Task description:
Please give back word for word the lines of the material below between the line containing "match n with" and the line containing "(** [strings.HasSuffix]. *)", inclusive.

=== Data provided ===

(** * whelm: a terminal HTTP client (main.go)

    A shallow embedding of the interaction state machine of [main.go]
    ([model.Update]), of the header parser ([parseHeaders]), of the request
    executor ([sendRequest]) and of the persistence store
    ([loadSavedRequests]), followed by the properties established for them.

    Go strings are byte sequences and are embedded as [string]; Go maps
    [map[string]string] are embedded as [gmap string string]; Go [int]s that
    serve as indices are embedded as [Z], and an index expression out of
    range is a run-time panic, written [Panic] (and [None]) below. *)

From Stdlib Require Import ZArith Ascii String.
From stdpp Require Import base option list strings gmap fin_maps.

Local Open Scope Z_scope.

(** ** The parts of Go's [strings] package used by main.go *)

Module strings.

(** [strings.Index(s, sep)] for a one-byte separator: the part before the
    first occurrence of [sep] and the part after it. *)
Fixpoint Cut (s : string) (sep : ascii) : option (string * string) :=
  match s with
  | EmptyString => None
  | String c r =>
      if Ascii.eqb c sep then Some (EmptyString, r)
      else match Cut r sep with
           | Some (a, b) => Some (String c a, b)
           | None => None
           end
  end.

(** [strings.SplitN(s, sep, n)] for [n >= 0] and a one-byte separator: at
    most [n] substrings, the last one being the unsplit remainder. *)
Fixpoint SplitN (s : string) (sep : ascii) (n : nat) : list string :=
  match n with
  | O => []
  | S O => [s]
  | S n' =>
      match Cut s sep with
      | None => [s]
      | Some (a, b) => a :: SplitN b sep n'
      end
  end.

(** [strings.Split(s, sep)] is [genSplit(s, sep, 0, -1)]: the bound on the
    number of substrings is [Count(s, sep) + 1], which never exceeds
    [len(s) + 1]. *)
Definition Split (s : string) (sep : ascii) : list string :=
  SplitN s sep (S (String.length s)).

(** [strings.HasSuffix]. *)
Definition HasSuffix (s suffix : string) : bool :=
  String.prefix (String.rev suffix) (String.rev s).

(** White space as [unicode.IsSpace] sees it, on the UTF-8 encoding.
    One-byte runes: '\t' '\n' '\v' '\f' '\r' ' '. *)
Definition asciiSpace (b : N) : bool :=
  match b with
  | 9 | 10 | 11 | 12 | 13 | 32 => true
  | _ => false
  end%N.

(** Two-byte runes: U+0085 (C2 85) and U+00A0 (C2 A0). *)
Definition space2 (b0 b1 : N) : bool :=
  (b0 =? 194)%N && ((b1 =? 133)%N || (b1 =? 160)%N).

===

Written solution:
  match n with
  | O => []
  | S O => [s]
  | S n' =>
      match Cut s sep with
      | None => [s]
      | Some (a, b) => a :: SplitN b sep n'
      end
  end.

(** [strings.Split(s, sep)] is [genSplit(s, sep, 0, -1)]: the bound on the
    number of substrings is [Count(s, sep) + 1], which never exceeds
    [len(s) + 1]. *)
Definition Split (s : string) (sep : ascii) : list string :=
  SplitN s sep (S (String.length s)).

(** [strings.HasSuffix]. *)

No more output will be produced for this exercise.